Our indefatigable researcher and fellow director of ZWAI, Ollan Herr, has been busy producing a strange grey plasticine-like material which looks like bread dough or the type of marl you find underneath a bog. But there is a big difference between marl and this stuff – marl is a type of clay from which the nutrients have been washed out, and plants will not grow on it; but this stuff in the photograph is very rich in phosphorus, an essential plant nutrient, and also contains nitrogenous fertilisers.
Are you interested?
The reality is that the raw material from which this has been produced is available in every household, and in many public buildings. Yet, at a time when farmers are getting more and more worried about the shortage of fertiliser, we waste it!
Are you still curious?
So, getting to the point, before you give up reading this blog, the raw material is human urine, and what you are looking at is struvite, a compound made very easily by adding magnesium or calcium to urine. Our urine, and the urine of all large animals, including the farmers’ cattle, is rich in phosphorus.
But what do we do with this valuable fertiliser?

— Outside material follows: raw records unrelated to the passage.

Lemma broadcast_round_ok h s out calls :
  config s = Some cfg -> global_client s = None -> broadcast_op s = None ->
  map br_caller calls ≡ₚ peers s -> NoDup (peers s) -> root ∈ peers s -> devices s !! root = Some (float_device t) ->
  Forall (fun call => devices s !! br_caller call = Some (br_device call) /\ receiving (br_result_sender call) = true) calls ->
  broadcast_strategy_ok (local_broadcast_strategy cfg) ->
  exists replies, serve (h, s, out) (map broadcast_message calls) = Ok ((length calls + h)%nat, s, out ++ replies) /\
    Forall2 (broadcast_answer (value t)) calls replies.
Proof.
  intros Hcfg Hclient Hop Hperm Hnd Hroot Hdev Hcalls Hok.
  assert (Hlen : length calls = length (peers s)) by by rewrite <- Hperm, length_map.
  assert (Hin : Forall (fun call => br_caller call ∈ peers s) calls).
  { apply Forall_forall. intros call Hc. rewrite <- Hperm. apply list_elem_of_fmap. by exists call. }
  rewrite <- Hperm in Hroot, Hnd. pose proof Hroot as (rc & Hrc & Hrin)%list_elem_of_fmap.
  assert (Hrdev : br_device rc = float_device t).
  { destruct (proj1 (Forall_forall _ _) Hcalls _ Hrin) as [Hd _]. congruence. }
  assert (Hne : calls <> []) by (intros ->; by apply not_elem_of_nil in Hrin).
  assert (Hso : broadcast_so_far calls = mkBroadcastOp calls (Some t) (Some root)) by (unfold broadcast_so_far; by rewrite decide_True).
  destruct (broadcast_execute_ok (length calls - 1 + h) calls t root cfg) as (replies & Heq & Hans); [done|by exists rc| |done|].
  { eapply Forall_impl; [exact Hcalls|]. by intros ? [_ ?]. }
  exists replies. split; [|done]. rewrite <- Hso in Heq. clear Hso Hans Hroot Hrin.
  destruct (exists_last Hne) as (pre & call & ->). rewrite map_app, serve_app.
  rewrite length_app in Hlen, Heq. cbn [length] in Hlen, Heq.
  apply Forall_app in Hcalls as [Hpre [[Hd Hr] _]%Forall_cons]. apply Forall_app in Hin as [Hinp [Hinc _]%Forall_cons].
  assert (Hnew : br_caller call ∉ map br_caller pre).
  { rewrite map_app in Hnd. apply NoDup_app in Hnd as (_ & Hdisj & _). intros Hc. apply (Hdisj _ Hc). by left. }
  rewrite (broadcast_calls pre h s out []); [|done|done| | |cbn; lia].
  - cbn [mbind outcome_bind app map]. unfold serve. cbn [foldM].
    rewrite (serve_step _ _ _ _ s replies).
    + cbn [mbind outcome_bind]. rewrite length_app. cbn [length]. do 3 f_equal. lia.
    + rewrite (broadcast_call _ _ pre) by done. cbn [peers set_broadcast config global_client].
      rewrite length_app. cbn [length]. rewrite (proj2 (Nat.eqb_eq _ _)) by lia. cbv zeta. rewrite Hclient.
      replace (length pre + 1 - 1 + h)%nat with (length pre + h)%nat in Heq by lia.
      rewrite Heq. cbn [mbind outcome_bind]. f_equal. f_equal. destruct s. cbn in *. by subst.
  - apply Forall_and. split; [done|]. eapply Forall_impl; [exact Hpre|]. by intros ? [? _].
  - rewrite map_app in Hnd. by apply NoDup_app in Hnd as (? & _ & _).
Qed.
End broadcast.
End rounds.

(** ** Callbacks, state and errors of the local server: src/src/local

    Every callback is answered at most once, so the channels of one slot that
    the clients make never block the server.  The state of a server is well
    formed after every message.  What the code does with calls that do not
    match, with a peer that calls twice, and with a tree of arity zero. *)

Section callbacks.
Context `{FloatBackend, HashOrder, Network} `{!GlobalNode} `{Callbacks}.
Implicit Types s : LocalCollectiveServer.

Abbreviation sends := (list (nat * Reply)).

Definition callbacks_of (message : Message) : list nat :=
  match message with
  | Register _ _ _ callback | AllReduce _ _ _ callback | Reduce _ _ _ _ callback
  | Broadcast _ _ callback | Finish _ callback => [callback]
  | Reset => []
  end.

Lemma send_fst callback reply r : send callback reply = Ok r -> r = (callback, reply).
Proof. unfold send. by destruct (receiving callback); intros [= <-]. Qed.

(** What is sent to whom is settled when an operation starts to answer. *)
Lemma hand_back_fold_fst reply callers tensors (acc : sends) tensors' out :
  foldM (hand_back reply) (tensors, acc) callers = Ok (tensors', out) -> map fst out = map fst acc ++ map snd callers.
Proof.
  revert tensors acc. induction callers as [|[k cb] callers IH]; intros tensors acc Hf; cbn [foldM] in Hf.
  - injection Hf as _ <-. by rewrite app_nil_r.
  - apply bind_Ok in Hf as ([tensors1 acc1] & Hb & Hf). apply IH in Hf. rewrite Hf. unfold hand_back in Hb. cbn [fst snd] in Hb.
    apply bind_Ok in Hb as (t & _ & Hb). apply bind_Ok in Hb as (r & ->%send_fst & [= _ <-]).
    rewrite map_app, <- (assoc_L (++)). done.
Qed.

Lemma hand_back_all_fst reply tensors callers out :
  hand_back_all reply tensors callers = Ok out -> map fst out = map snd callers.
Proof.
  unfold hand_back_all. intros ([tensors' out'] & Hf & Hs)%bind_Ok. apply hand_back_fold_fst in Hf.
  by destruct (size tensors' =? 0)%nat; [injection Hs as <-|].
Qed.

Lemma hand_root_fst root callers st (acc : sends) st' out :
  foldM (hand_root root) (st, acc) callers = Ok (st', out) -> map fst out = map fst acc ++ map snd callers.
Proof.
  revert st acc. induction callers as [|[k cb] callers IH]; intros st acc Hf; cbn [foldM] in Hf.
  - injection Hf as _ <-. by rewrite app_nil_r.
  - apply bind_Ok in Hf as ([st1 acc1] & Hb & Hf). apply IH in Hf. rewrite Hf. unfold hand_root in Hb. cbn [fst snd] in Hb.
    destruct (k =? root)%nat; apply bind_Ok in Hb as (r & ->%send_fst & [= _ <-]); rewrite map_app, <- (assoc_L (++)); done.
Qed.

Lemma all_reduce_fail_fst o err out : all_reduce_fail o err = Ok out -> map fst out = map ar_result_sender (ar_calls o).
Proof. intros Hf%send_all_fst. rewrite Hf, map_map. done. Qed.
Lemma reduce_fail_fst o err out : reduce_fail o err = Ok out -> map fst out = map re_result_sender (re_calls o).
Proof. intros Hf%send_all_fst. rewrite Hf, map_map. done. Qed.
Lemma broadcast_fail_fst o err out : broadcast_fail o err = Ok out -> map fst out = map br_result_sender (br_calls o).
Proof. intros Hf%send_all_fst. rewrite Hf, map_map. done. Qed.

Lemma all_reduce_execute_fst h o cfg client client' out :
  all_reduce_execute h o cfg client = Ok (client', out) -> map fst out = map ar_result_sender (ar_calls o).
Proof.
  unfold all_reduce_execute. destruct (op_all_reduce h o cfg client) as [c [tensors|err|]]; [| |done].
  - intros (out' & Hf%hand_back_all_fst & [= _ <-])%bind_Ok. rewrite Hf, map_map. done.
  - by intros (out' & Hf%all_reduce_fail_fst & [= _ <-])%bind_Ok.
Qed.

Lemma reduce_execute_fst h o root cfg client client' out :
  reduce_execute h o root cfg client = Ok (client', out) -> map fst out = map re_result_sender (re_calls o).
Proof.
  unfold reduce_execute. destruct (op_reduce h o cfg client) as [c [tensors|err|]]; [| |done].
  - intros (out' & ([st out2] & Hf%hand_root_fst & [= <-])%bind_Ok & [= _ <-])%bind_Ok. rewrite Hf, map_map. done.
  - by intros (out' & Hf%reduce_fail_fst & [= _ <-])%bind_Ok.
Qed.

Lemma broadcast_execute_fst h o cfg client client' out :
  broadcast_execute h o cfg client = Ok (client', out) -> map fst out = map br_result_sender (br_calls o).
Proof.
  unfold broadcast_execute. destruct (op_broadcast h o cfg client) as [c [tensors|err|]]; [| |done].
  - intros (out' & Hf%hand_back_all_fst & [= _ <-])%bind_Ok. rewrite Hf, map_map. done.
  - by intros (out' & Hf%broadcast_fail_fst & [= _ <-])%bind_Ok.
Qed.

(** The callbacks that an operation holds, with the one of a call. *)
Lemma all_reduce_register_fst o k t cb op n o' ready :
  all_reduce_register_call o k t cb op n = Ok (o', ready) ->
  map ar_result_sender (ar_calls o') = map ar_result_sender (ar_calls o) ++ [cb].
Proof.
  unfold all_reduce_register_call. destruct (negb _); [done|]. destruct (negb _); [done|]. intros [= <- _]. cbn. by rewrite map_app.
Qed.
Lemma reduce_register_fst o k t cb op root n o' ready :
  reduce_register_call o k t cb op root n = Ok (o', ready) ->
  map re_result_sender (re_calls o') = map re_result_sender (re_calls o) ++ [cb].
Proof.
  unfold reduce_register_call. destruct (negb _); [done|]. destruct (negb _); [done|]. destruct (negb _); [done|].
  intros [= <- _]. cbn. by rewrite map_app.
Qed.
Lemma broadcast_register_fst o k t cb d n o' ready :
  broadcast_register_call o k t cb d n = Ok (o', ready) ->
  map br_result_sender (br_calls o') = map br_result_sender (br_calls o) ++ [cb].
Proof.
  unfold broadcast_register_call. destruct (bool_decide _ && _); [done|].
  destruct t; intros [= <- _]; cbn; by rewrite map_app.
Qed.

Lemma answer_held s callback reply s' out :
  answer s callback reply = Ok (s', out) -> map fst out ++ held s' ⊆+ callback :: held s.
Proof. unfold answer. intros (r & ->%send_fst & [= <- <-])%bind_Ok. done. Qed.

(** [held] of a server whose parts are known. *)
Ltac held_parts := unfold held; cbn [callbacks_register all_reduce_op reduce_op broadcast_op set_all_reduce set_reduce
  set_broadcast set_client set_peers reset add_peer from_option].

We throw it away, flushing it down the toilet, piping it into rivers, streams, lakes and eventually the sea, where it causes the growth of undesirable algae in all of these environments, resulting in pollution of the water and often the death of fish and other aquatic organisms. The research being carried out by Ollan Herr is showing the way to recovering, recycling and re-using this valuable phosphorus. At a time when supplies of phosphate fertilisers are becoming more critical for Irish farming, not only because of global shortages, but also because of Russia’s invasion and war on Ukraine, isn’t it about time we began looking at this source of phosphorus? The research project initiated by Zero Waste Alliance Ireland is a small step in the right direction.
To put it simply, without phosphorus, we cannot produce food. As an essential nutrient in fertilisers for food production, phosphorus has no substitute. Phosphorus ensures soil fertility and high crop yields and supports farmer livelihoods and ultimately food security of the global population. Yet the world’s farmers depend on phosphorus sourced from finite phosphate rock, which are becoming more scarce, expensive and are concentrated in only a few countries: Morocco alone controls three-quarters of the world’s remaining high-quality phosphate reserves. At the same time, inefficient use of phosphorus throughout the food systems is polluting our rivers and oceans, causing toxic algal blooms. Struvite in that case seems like the obvious solution!